The next morning, officials with the Justice Department’s Office of Legislative Affairs exchanged emails about the BOP officers being deployed to Washington and discussed being “prepared for Hill inquiries” once the public learned about it.

On the afternoon of Jan. 5, Rosen exchanged emails with a public affairs official about how to respond to a letter that DC Mayor Muriel Bowser had written to Rosen — and tweeted out — stating that the city wasn’t asking for more federal law enforcement and discouraging more deployments without local consultation. Most of the contents of those emails are redacted. That evening and into the next morning, top officials also discussed a request by the House Intelligence Committee for information about how federal law enforcement and the Department of Defense were planning for Jan. 6.

Hours after the riot, the records show public affairs officials at the departments of Justice and Defense and a person from Homeland Security whose name was redacted had a strong negative reaction to a tweet that paraphrased former senator Claire McCaskill criticizing the lack of briefing from law enforcement after the insurrection.

“This is crazy. I was on a phone call with the AG, Deputy AG, DOD Secretary, Vice President Pence, Senate leader McConnell, minority leader McCarthy, Sen. Schumer, and House Speaker Pelosi tonight at 7:20 and we briefed them all on this and told them that we cleared their chambers and they could go back in and restart their sessions,” Justice Department spokesperson Marc Raimondi wrote in an 11:29 p.m. message about the tweet.

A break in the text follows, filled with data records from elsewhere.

(** The first entry of [keys_only_global] has neither key. *)
Lemma missing_task_key_reported_witness :
  docker_info_init machine keys_only_global 0 start =
  Done None
    (mk_state ∅ ∅
       [ ev_pr_info ERROR (msg_error_detected (-22));
         ev_pr_info ERROR (msg_not_exist "trace_data_path");
         ev_lstat "/usr/bin/trace-replay";
         ev_pr_info WARNING (msg_redirect "trace-replay" "/usr/bin/trace-replay");
         ev_lstat "trace-replay" ]).
Proof.
  exact (missing_task_key_reported machine keys_only_global 0 start (JObj [])
           eq_refl keys_only_global_accepted eq_refl eq_refl eq_refl eq_refl).
Defined.

Lemma task_entry_gives_both_keys_witness :
  exists tmp v1 v2 d,
    task_entry twins 0 = Some tmp /\
    json_object_object_get_ex tmp "trace_data_path" = Some v1 /\
    json_object_object_get_ex tmp "cgroup_id" = Some v2 /\
    heap after_first !! 1%positive = Some d /\
    trace_data_path d = str_read (sizeof_member m_trace_data_path) v1 /\
    cgroup_id d = str_read (sizeof_member m_cgroup_id) v2.
Proof.
  exact (task_entry_gives_both_keys machine twins 0 start 1%positive after_first
           ltac:(vm_compute; reflexivity)).
Defined.

(** ** The mandatory global keys *)

(** [device] is missing in [no_device], and [q_depth] too. *)
Lemma missing_global_key_fails_witness :
  In (ev_pr_info ERROR (msg_not_exist "device"))
     (not_exist_events (missing_global_keys no_device)) /\
  docker_info_init machine no_device 0 start =
  Done None
    (mk_state ∅ ∅
       [ ev_pr_info ERROR (msg_error_detected (-22));
         ev_pr_info ERROR (msg_not_exist "device");
         ev_pr_info ERROR (msg_not_exist "q_depth") ]).
Proof.
  exact (missing_global_key_fails machine no_device 0 start "device"
           ltac:(cbn; tauto) eq_refl).
Defined.

(** ** The block that is returned *)

(** The block of the first entry of [twins]. *)
Lemma returned_block_handles_unallocated_witness :
  exists d,
    heap after_first !! 1%positive = Some d /\
    mqid d = -1 /\ semid d = -1 /\ shmid d = -1 /\ next d = None.
Proof.
  exact (returned_block_handles_unallocated machine twins 0 start 1%positive after_first
           ltac:(vm_compute; reflexivity)).
Defined.

Example twins_first_block :
  block_at after_first 1%positive =
  {| ppid := 4242; time := 60; q_depth := 32; nr_thread := 4; weight := 0;
     trace_repeat := 1; wss := 0; utilization := 0; iosize := 0;
     mqid := -1; semid := -1; shmid := -1;
     prefix_cgroup_name := "bench_"; scheduler := "none";
     trace_replay_path := "/usr/bin/trace-replay"; device := "/dev/sdb";
     trace_data_path := "seq_read"; cgroup_id := "t0"; next := None |}.
Proof. vm_compute. reflexivity. Qed.

(** A call that returns a block, on [twins], and one that returns NULL, on
    [lost_trace]. *)
Lemma cgroup_id_registered_when_room_witness :
  (heap start !! 1%positive = None /\
   exists d,
     heap after_first = <[1%positive := d]> (heap start) /\
     htab start !! cgroup_id d = None /\
     htab after_first =
       (if (size (htab start) <? table_size machine)%nat
        then <[cgroup_id d := 1%positive]> (htab start)
        else htab start)) /\
  (let st := state_after (docker_info_init machine lost_trace 0 start) in
   heap st = heap start /\ htab st = htab start).
Proof.
  exact (conj
           (cgroup_id_registered_when_room machine twins 0 start (Some 1%positive)
              after_first ltac:(vm_compute; reflexivity))
           (cgroup_id_registered_when_room machine lost_trace 0 start None
              (state_after (docker_info_init machine lost_trace 0 start))
              ltac:(vm_compute; reflexivity))).
Defined.

(** ** The key [trace_repeat] *)

(** C3 fails on the code: the blocks of both entries have [trace_repeat] at
    its default 1, and the values of the key are found in [weight], which the
    configuration never mentions. *)
Example trace_repeat_written_to_weight :
  let o0 := docker_info_init machine repeated 0 start in
  let o1 := docker_info_init machine repeated 1 start in
  o0 = Done (Some 1%positive) (state_after o0) /\
  o1 = Done (Some 1%positive) (state_after o1) /\
  trace_repeat (block_at (state_after o0) 1%positive) = 1 /\
  weight (block_at (state_after o0) 1%positive) = 5 /\
  trace_repeat (block_at (state_after o1) 1%positive) = 1 /\
  weight (block_at (state_after o1) 1%positive) = 3.
Proof. vm_compute. repeat split. Qed.

(** The second entry of [repeated]. *)
Lemma trace_repeat_key_lands_in_weight_witness :
  let st1 := state_after (docker_info_init machine repeated 1 start) in
  let d := block_at st1 1%positive in
  trace_repeat d = 1 /\
  forall tmp v,
    task_entry repeated 1 = Some tmp ->
    json_object_object_get_ex tmp "trace_repeat" = Some v ->
    json_object_object_get_ex tmp "weight" = None ->
    weight d = to_uint (json_object_get_int v).
Proof.
  exact (trace_repeat_key_lands_in_weight machine repeated 1 start 1%positive
           (state_after (docker_info_init machine repeated 1 start))
           (block_at (state_after (docker_info_init machine repeated 1 start)) 1%positive)
           ltac:(vm_compute; reflexivity) ltac:(vm_compute; reflexivity)).
Defined.

(** ** Entries that are not resolved *)

Lemma twins_accepted : global_accepted machine twins.
Proof. repeat split; vm_compute; reflexivity. Qed.

(** [twins] has three entries. *)
Lemma task_entry_not_found_witness :
  docker_info_init machine twins 3 start =
  Done None
    (mk_state ∅ ∅
       [ ev_pr_info ERROR (msg_error_detected (-22));
         ev_pr_info ERROR (msg_out_of_bound 3);
         ev_lstat "/usr/bin/trace-replay";
         ev_pr_info WARNING (msg_redirect "trace-replay" "/usr/bin/trace-replay");
         ev_lstat "trace-replay" ]).
Proof.
  exact (task_entry_not_found machine twins 3 start eq_refl twins_accepted eq_refl).
Defined.

(** The scheduler [cfq] is not in the table of the sample header; the entry
    asks for [none], which is. *)
Lemma global_scheduler_unsupported_witness :
  docker_info_init machine unknown_global_scheduler 0 start =
  Done None
    (mk_state ∅ ∅
       [ ev_pr_info ERROR (msg_unsupported_scheduler "cfq");
         ev_lstat "/usr/bin/trace-replay";
         ev_pr_info WARNING (msg_redirect "trace-replay" "/usr/bin/trace-replay");
         ev_lstat "trace-replay" ]).
Proof.
  exact (global_scheduler_unsupported machine unknown_global_scheduler 0 start (JStr "cfq")
           eq_refl eq_refl eq_refl eq_refl eq_refl eq_refl).
Defined.

Lemma unknown_task_scheduler_accepted : global_accepted machine unknown_task_scheduler.
Proof. repeat split; vm_compute; reflexivity. Qed.

(** The entry asks for [cfq]. *)
Lemma task_scheduler_unsupported_witness :
  docker_info_init machine unknown_task_scheduler 0 start =
  Done None
    (mk_state ∅ ∅
       [ ev_pr_info ERROR (msg_error_detected (-22));
         ev_pr_info ERROR (msg_unsupported_scheduler "cfq");
         ev_lstat "/usr/bin/trace-replay";
         ev_pr_info WARNING (msg_redirect "trace-replay" "/usr/bin/trace-replay");
         ev_lstat "trace-replay" ]).
Proof.
  exact (task_scheduler_unsupported machine unknown_task_scheduler 0 start
           (task "t0" "seq_read" [("scheduler", JStr "cfq")])
           eq_refl unknown_task_scheduler_accepted eq_refl eq_refl).
Defined.

(** ** Calls that do not return *)

(** A path of 4090 characters that is not found: with [/usr/bin/] in front
    it does not fit the 4096 characters of the array. *)
Example long_path_overflows :
  docker_info_init bare_machine long_path 0 start = Fault Undefined.
Proof. vm_compute. reflexivity. Qed.

(** The temporary buffer is not allocated. *)
Example buffer_not_allocated :
  docker_info_init tight_machine twins 0 start = Fault Abort.
Proof. vm_compute. reflexivity. Qed.

(** ** The values of the two tiers *)

Example overriding_returned :
  docker_info_init machine overriding 0 start = Done (Some 1%positive) overridden.
Proof. vm_compute. reflexivity. Qed.

(** The entry of [overriding] gives [time], [device] and [wss]; the other
    members have the values of the global settings. *)
Lemma task_values_override_global_witness :
  let d := block_at overridden 1%positive in
  time d = 10 /\ q_depth d = 32 /\ nr_thread d = 4 /\
  wss d = 256 /\ utilization d = 50 /\ iosize d = 0 /\
  prefix_cgroup_name d = "bench_" /\ scheduler d = "none" /\ device d = "/dev/sdc".
Proof.
  exact (task_values_override_global machine overriding 0 start 1%positive overridden
           (block_at overridden 1%positive)
           (task "t0" "seq_read"
              [("time", JInt 10); ("device", JStr "/dev/sdc"); ("wss", JInt 256);
               ("trace_replay_path", JStr "/opt/replay")])
           ltac:(vm_compute; reflexivity) ltac:(vm_compute; reflexivity) eq_refl).
Defined.

(** The path of the entry of [overriding] is in the block, and it is not on
    the machine. *)
Lemma task_trace_replay_path_as_given_witness :
  trace_replay_path (block_at overridden 1%positive) = "/opt/replay".
Proof.
  exact (task_trace_replay_path_as_given machine overriding 0 start 1%positive overridden
           (block_at overridden 1%positive)
           (task "t0" "seq_read"
              [("time", JInt 10); ("device", JStr "/dev/sdc"); ("wss", JInt 256);
               ("trace_replay_path", JStr "/opt/replay")])
           (JStr "/opt/replay")
           ltac:(vm_compute; reflexivity) ltac:(vm_compute; reflexivity) eq_refl eq_refl).
Defined.

(** C4 fails on the code: the entry of [overriding] gives [/opt/replay],
    which is neither there as given nor under [/usr/bin/]. The path is not
    probed: the call reports nothing about it and returns a block that
    holds it. *)
Example replayer_of_task_entry_not_probed :
  let o := docker_info_init machine overriding 0 start in
  o = Done (Some 1%positive) (state_after o) /\
  trace_replay_path (block_at (state_after o) 1%positive) = "/opt/replay" /\
  path_exists machine "/opt/replay" = false /\
  path_exists machine (usr_bin +:+ "/opt/replay") = false /\
  reported start (state_after o) =
  [ ev_lstat "/usr/bin/trace-replay";
    ev_pr_info WARNING (msg_redirect "trace-replay" "/usr/bin/trace-replay");
    ev_lstat "trace-replay" ].
Proof. vm_compute. repeat split. Qed.

Example task_trace_replay_path_not_there :
  path_exists machine (trace_replay_path (block_at overridden 1%positive)) = false.
Proof. vm_compute. reflexivity. Qed.

(** The weight is 5 in the global settings of [weight_twice] and 7 in its
    entry. *)
Lemma returned_block_weight_witness :
  let st' := state_after (docker_info_init machine weight_twice 0 start) in
  let d := block_at st' 1%positive in
  let tmp := task "t0" "seq_read" [("weight", JInt 7)] in
  (forall v, json_object_object_get_ex tmp "weight" = Some v ->
             weight d = to_uint (json_object_get_int v)) /\
  (json_object_object_get_ex tmp "trace_repeat" = None ->
   json_object_object_get_ex weight_twice "trace_repeat" = None ->
   weight d = uint_of (tiered weight_twice tmp "weight")).
Proof.
  exact (returned_block_weight machine weight_twice 0 start 1%positive
           (state_after (docker_info_init machine weight_twice 0 start))
           (block_at (state_after (docker_info_init machine weight_twice 0 start)) 1%positive)
           (task "t0" "seq_read" [("weight", JInt 7)])
           ltac:(vm_compute; reflexivity) ltac:(vm_compute; reflexivity) eq_refl).
Defined.

Example weight_twice_block :
  weight (block_at (state_after (docker_info_init machine weight_twice 0 start)) 1%positive)
  = 7.
Proof. vm_compute. reflexivity. Qed.

(** ** What is printed and probed *)

(** The second entry of [twins] has its trace in a file. *)
Lemma only_configured_paths_probed_witness :
  (exists v,
     json_object_object_get_ex twins "trace_replay_path" = Some v /\
     let path := str_read (sizeof_member m_trace_replay_path) v in
     "/tmp/trace.dat" = path \/ "/tmp/trace.dat" = usr_bin +:+ path) \/
  (exists tmp v,
     task_entry twins 1 = Some tmp /\
     json_object_object_get_ex tmp "trace_data_path" = Some v /\
     "/tmp/trace.dat" = str_read (sizeof_member m_trace_data_path) v /\
     docker_is_synth_type "/tmp/trace.dat" = DOCKER_NOT_SYNTH).
Proof.
  exact (only_configured_paths_probed machine twins 1 after_first (Some 2%positive)
           after_second "/tmp/trace.dat"
           ltac:(vm_compute; reflexivity) ltac:(vm_compute; tauto)).
Defined.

“As far as I’m aware, our teams did everything by the book and we shouldn’t let anyone besmirch them,” the Homeland Security official responded.

The Justice Department also released call logs that reveal who Rosen and Donoghue spoke with on Jan. 6, including numerous calls with White House counsel Pat Cipollone and other White House officials. The Justice Department notes that it was unable to authenticate the identities of the callers associated with the phone numbers.